Overview
Kimchi Coding is an autonomous AI coding agent. You describe a task in plain English — "add error handling to the API routes", "refactor this module to async/await", "write tests for the auth service" — and the agent executes it: reading files, writing code, running commands, and checking its own output.
This is different from AI code completion (Copilot-style inline suggestions). Kimchi Coding handles multi-step tasks with minimal hand-holding — you hand over a job and the agent does it.
How it works
A coding harness is the runtime that turns an LLM into an autonomous agent. Kimchi Coding's harness manages the full loop: it reads your codebase, plans the work, writes code, runs commands, and verifies the results — all in a terminal session.
%%{init: {'theme': 'dark'}}%%
flowchart LR
A["You describe a task"] --> B["Kimchi Coding harness"]

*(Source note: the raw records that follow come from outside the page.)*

(* ===== verification/Spawn.v ===== *)
(** * Child processes (spawn.c)

    The line splitter of the output of a child, the life cycle of a child
    object, and the file descriptors of a spawn.  The reads of the pipes, the
    outcomes of system calls and the exit status are inputs. *)

From S2P Require Import Prelude DiTypes StringBuf.

(** ** The child *)

Inductive stream : Type := Stdout | Stderr.

#[export] Instance stream_eq_dec : EqDecision stream.
Proof. solve_decision. Defined.

Inductive spawn_event : Type :=
  | EvLine (st : stream) (line : string)     (** [stdout_line], [stderr_line] *)
  | EvExit (exit_code sig : Z)
  | EvClose (st : stream)                    (** [close] of the read end *)
  | EvStopChild.                             (** [ev_child_stop] *)

(** [struct child]: the buffers, whether the io watchers run, whether the member
    ["__deai"] is there, and the log of what happened, oldest first. *)
Record child := Child {
  c_out : option string_buf;
  c_err : option string_buf;
  c_deai : bool;
  c_log : list spawn_event
}.

Definition buf_of (st : stream) (c : child) : option string_buf :=
  match st with Stdout => c_out c | Stderr => c_err c end.
Definition with_buf (st : stream) (b : option string_buf) (c : child) : child :=
  match st with
  | Stdout => Child b (c_err c) (c_deai c) (c_log c)
  | Stderr => Child (c_out c) b (c_deai c) (c_log c)
  end.

Definition log_ev (e : spawn_event) : ST child unit :=
  modify (λ c, Child (c_out c) (c_err c) (c_deai c) (c_log c ++ [e])).

Definition get_buf (st : stream) : ST child string_buf :=
  c ← get; from_opt NullDeref (buf_of st c).

(** An operation on the buffer of a stream. *)
Definition on_buf {A} (st : stream) (m : ST string_buf A) : ST child A := λ c,
  match buf_of st c with
  | None => Crash NullDeref
  | Some b =>
      match m b with
      | Done a b' => Done a (with_buf st (Some b') c)
      | Crash e => Crash e
      | NoFuel => NoFuel
      end
  end.

(** ** Splitting the output into lines *)

Definition newline : Ascii.ascii := Ascii.ascii_of_nat 10.

(** [memchr(pos, '\n', len)]: what is before the newline and what follows it. *)
Fixpoint split_eol (s : string) : option (string * string) :=
  match s with
  | EmptyString => None
  | String c s' =>
      if Ascii.eqb c newline then Some (EmptyString, s')
      else match split_eol s' with
           | Some (l, r) => Some (String c l, r)
           | None => None
           end
  end.

(** The inner loop of [output_handler], on the bytes from [pos] on. *)
Fixpoint scan_lines (fuel : nat) (st : stream) (pos : string) : ST child unit :=
  match fuel with
  | O => out_of_fuel
  | S k =>
      match split_eol pos with
      | Some (line, rest) =>
          b ← get_buf st;
          (if string_buf_is_empty b then log_ev (EvLine st (till_nul line))
           else
             on_buf st (string_buf_push line);;
             out ← on_buf st string_buf_dump;
             log_ev (EvLine st out));;
          scan_lines k st rest
      | None => on_buf st (string_buf_lpush pos (String.length pos))
      end
  end.

(** [output_handler]; [reads] are the chunks that [read] returns before it
    returns 0 or an error. *)
Definition output_handler (st : stream) (reads : list string) : ST child unit :=
  for_each (λ buf, scan_lines (S (String.length buf)) st buf) reads.

(** [stdout_cb], [stderr_cb]: the callbacks of the io watchers. *)
Definition output_cb (st : stream) (reads : list string) : ST child unit :=
  c ← get;
  check (match buf_of st c with Some _ => true | None => false end);;
  output_handler st reads.

(** ** Exit *)

(** The exit status of [waitpid] (Linux encoding). *)
Definition WTERMSIG (status : Z) : Z := Z.land status 0x7f.
Definition WIFSIGNALED (status : Z) : bool := (0 <? wrap_s 8 (Z.land status 0x7f + 1) / 2)%Z.
Definition WEXITSTATUS (status : Z) : Z := Z.shiftr (Z.land status 0xff00) 8.

(** The part of [child_cleanup] for one stream. *)
Definition cleanup_stream (st : stream) : ST child unit :=
  c ← get;
  match buf_of st c with
  | Some _ => log_ev (EvClose st);; modify (with_buf st None)
  | None => mret tt
  end.

(** [child_cleanup]: nothing happens without a reference to deai. *)
Definition child_cleanup : ST child unit :=
  c ← get;
  if c_deai c then
    log_ev EvStopChild;; cleanup_stream Stdout;; cleanup_stream Stderr
  else mret tt.

(** What is left in the buffer is a last line. *)
Definition flush (st : stream) : ST child unit :=
  b ← get_buf st;
  if string_buf_is_empty b then mret tt
  else o ← on_buf st string_buf_dump; log_ev (EvLine st o).

Definition drain (st : stream) (reads : list string) : ST child unit :=
  c ← get;
  match buf_of st c with
  | Some _ => output_handler st reads;; flush st
  | None => mret tt
  end.

(** [sigchld_handler] *)
Definition sigchld_handler (rstatus : Z) (out_reads err_reads : list string) : ST child unit :=
  let sig := if WIFSIGNALED rstatus then WTERMSIG rstatus else 0%Z in
  let ec := WEXITSTATUS rstatus in
  drain Stdout out_reads;;
  drain Stderr err_reads;;
  log_ev (EvExit ec sig);;
  child_cleanup;;
  modify (λ c, Child (c_out c) (c_err c) false (c_log c)).

(** [child_destroy] *)
Definition child_destroy : ST child unit :=
  c ← get;
  match c_err c with Some _ => on_buf Stderr string_buf_clear | None => mret tt end;;
  match c_out c with Some _ => on_buf Stdout string_buf_clear | None => mret tt end;;
  child_cleanup.

(** The child of a [di_spawn_run] that captures the output. *)
Definition new_child : child := Child (Some string_buf_new) (Some string_buf_new) true [].

(** ** The specification of the splitter *)

(** The complete lines of a text, and what follows the last newline; [cur] is
    the beginning of the current line. *)
Fixpoint lines_from (cur s : string) : list string * string :=
  match s with
  | EmptyString => ([], cur)
  | String c s' =>
      if Ascii.eqb c newline then
        let (ls, r) := lines_from EmptyString s' in (cur :: ls, r)
      else lines_from (cur +:+ String c EmptyString) s'
  end.

Fixpoint cat (l : list string) : string :=
  match l with [] => EmptyString | s :: l' => s +:+ cat l' end.

(** *** Lemmas on lines *)

Lemma lines_app cur a b :
  lines_from cur (a +:+ b) =
  ((lines_from cur a).1 ++ (lines_from (lines_from cur a).2 b).1, (lines_from (lines_from cur a).2 b).2).
Proof.
  revert cur. induction a as [|c a IH]; intros cur.
  - change (EmptyString +:+ b) with b. cbn. destruct (lines_from cur b); reflexivity.
  - change (String c a +:+ b) with (String c (a +:+ b)). cbn [lines_from].
    destruct (Ascii.eqb c newline); [|apply IH]. rewrite IH.
    destruct (lines_from "" a) as [ls r]. cbn [fst snd]. destruct (lines_from r b). reflexivity.
Qed.

Lemma split_some cur s l r :
  split_eol s = Some (l, r) →
  lines_from cur s = ((cur +:+ l) :: (lines_from EmptyString r).1, (lines_from EmptyString r).2).
Proof.
  revert cur l. induction s as [|c s IH]; intros cur l; simpl; [discriminate|].
  destruct (Ascii.eqb c newline).
  - intros [= <- <-]. rewrite cat_nil. destruct (lines_from "" s); reflexivity.
  - destruct (split_eol s) as [[l' r']|]; [|discriminate]. intros [= <- <-].
    rewrite (IH _ l' eq_refl), cat_assoc. reflexivity.
Qed.

Lemma split_none cur s : split_eol s = None → lines_from cur s = ([], cur +:+ s).
Proof.
  revert cur. induction s as [|c s IH]; intros cur; simpl; [rewrite cat_nil; reflexivity|].
  destruct (Ascii.eqb c newline); [discriminate|].
  destruct (split_eol s) as [[l r]|]; [discriminate|]. intros _. rewrite IH by reflexivity.
  rewrite cat_assoc. reflexivity.
Qed.

Lemma split_parts s l r :
  split_eol s = Some (l, r) →
  String.length r < String.length s ∧ (nul_free s = true → nul_free l = true ∧ nul_free r = true).
Proof.
  revert l. induction s as [|c s IH]; intros l; simpl; [discriminate|].
  destruct (Ascii.eqb c newline).
  - intros [= <- <-]. split; [lia|]. intros [_ H]%andb_prop. auto.
  - destruct (split_eol s) as [[l' r']|]; [|discriminate]. intros [= <- <-].
    destruct (IH l' eq_refl) as [Hl Hn]. split; [lia|]. intros [Hc H]%andb_prop.
    destruct (Hn H). simpl. rewrite Hc. auto.
Qed.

B --> C["Reads, writes, runs, verifies"]
C --> D["Completed work"]
style B fill:#2d2d2d,stroke:#888,color:#e0e0e0
Under the hood, the harness runs an orchestrator that classifies your task, breaks it into phases, and assigns each subtask to the right model. A planning step gets a reasoning-capable model; a bulk code-generation step gets a fast, high-throughput executor. You don't pick the model — the harness does.
Why Kimchi Coding?
| Claude Code / Cursor | Other API providers | Kimchi Coding | |
|---|---|---|---|
| Rate limits | Yes — sessions cut off mid-task | Varies | No rate limits |
| Cost | $100–200/month subscriptions | Pay-per-token, no routing intelligence | Pay-per-token, smart routing cuts costs |
| Model lock-in | Anthropic-only | Single model per request | Automatically picks the right model per task |
| Data residency | Anthropic's / provider's infra | Provider's infra | Your cluster (self-hosted) or Kimchi's GPUs |
| Claude models | Direct from Anthropic | Not available | Via Kimchi proxy — same models, no lock-in |
Key capabilities
Multi-model orchestration
By default, kimchi runs in multi-model mode. The orchestrator classifies each task and delegates subtasks to specialised models across five roles:
| Role | Responsibility |
|---|---|
| Orchestrator | Runs the main loop, classifies tasks, delegates work |
| Planner | Designs the approach, writes specs |
| Builder | Code implementation — picks heavier models for complex tasks |
| Reviewer | Code review — picks the strongest model by tier |
| Explorer | Codebase exploration and research — light models for scans, heavy for analysis |
You describe the task. The orchestrator picks the right model for each subtask based on complexity and model capabilities. Configure role assignments with the /multi-model command or in ~/.config/kimchi/harness/settings.json.
Phase tracking
Every LLM request is tagged with a work phase for analytics and cost attribution:
| Phase | Description |
|---|---|
| explore | Reading files, tracing imports, understanding code structure |
| plan | Designing, breaking down tasks, writing specs |
| build | Writing, modifying, or refactoring code |
| review | Verifying correctness, analysing output |
| research | External sources: web docs, library APIs, version changelogs |
Phases appear in the footer (e.g. ↳ build) and are included in every request tag for cost reporting.
Ferment — autonomous project mode
For multi-step projects that span sessions, Ferment provides structured planning, execution tracking, and persistent context. Describe a goal — "Build Tetris", "Add Google OAuth login" — and the harness breaks it into phases, executes each one using specialised subagent workers, grades the results, and picks up exactly where it left off if a session ends.
Start a Ferment session at any time with the /ferment command. See the Ferment overview for the full mental model.
Session persistence
Sessions (including agent runs) are saved to disk and fully recoverable. Prompt history is loaded into up/down arrow navigation so you can reuse past prompts without retyping.
Kimchi Coding vs. Kimchi Inference
Kimchi offers two products:
- Kimchi Coding (this section) — an autonomous AI coding agent with multi-model orchestration, phase tracking, and cost attribution. You describe a task and the agent handles it.
- Kimchi Inference — a serverless API for sending LLM requests from any OpenAI-compatible client. You control the model, prompt, and integration.
Kimchi Coding uses Kimchi Inference under the hood for model access.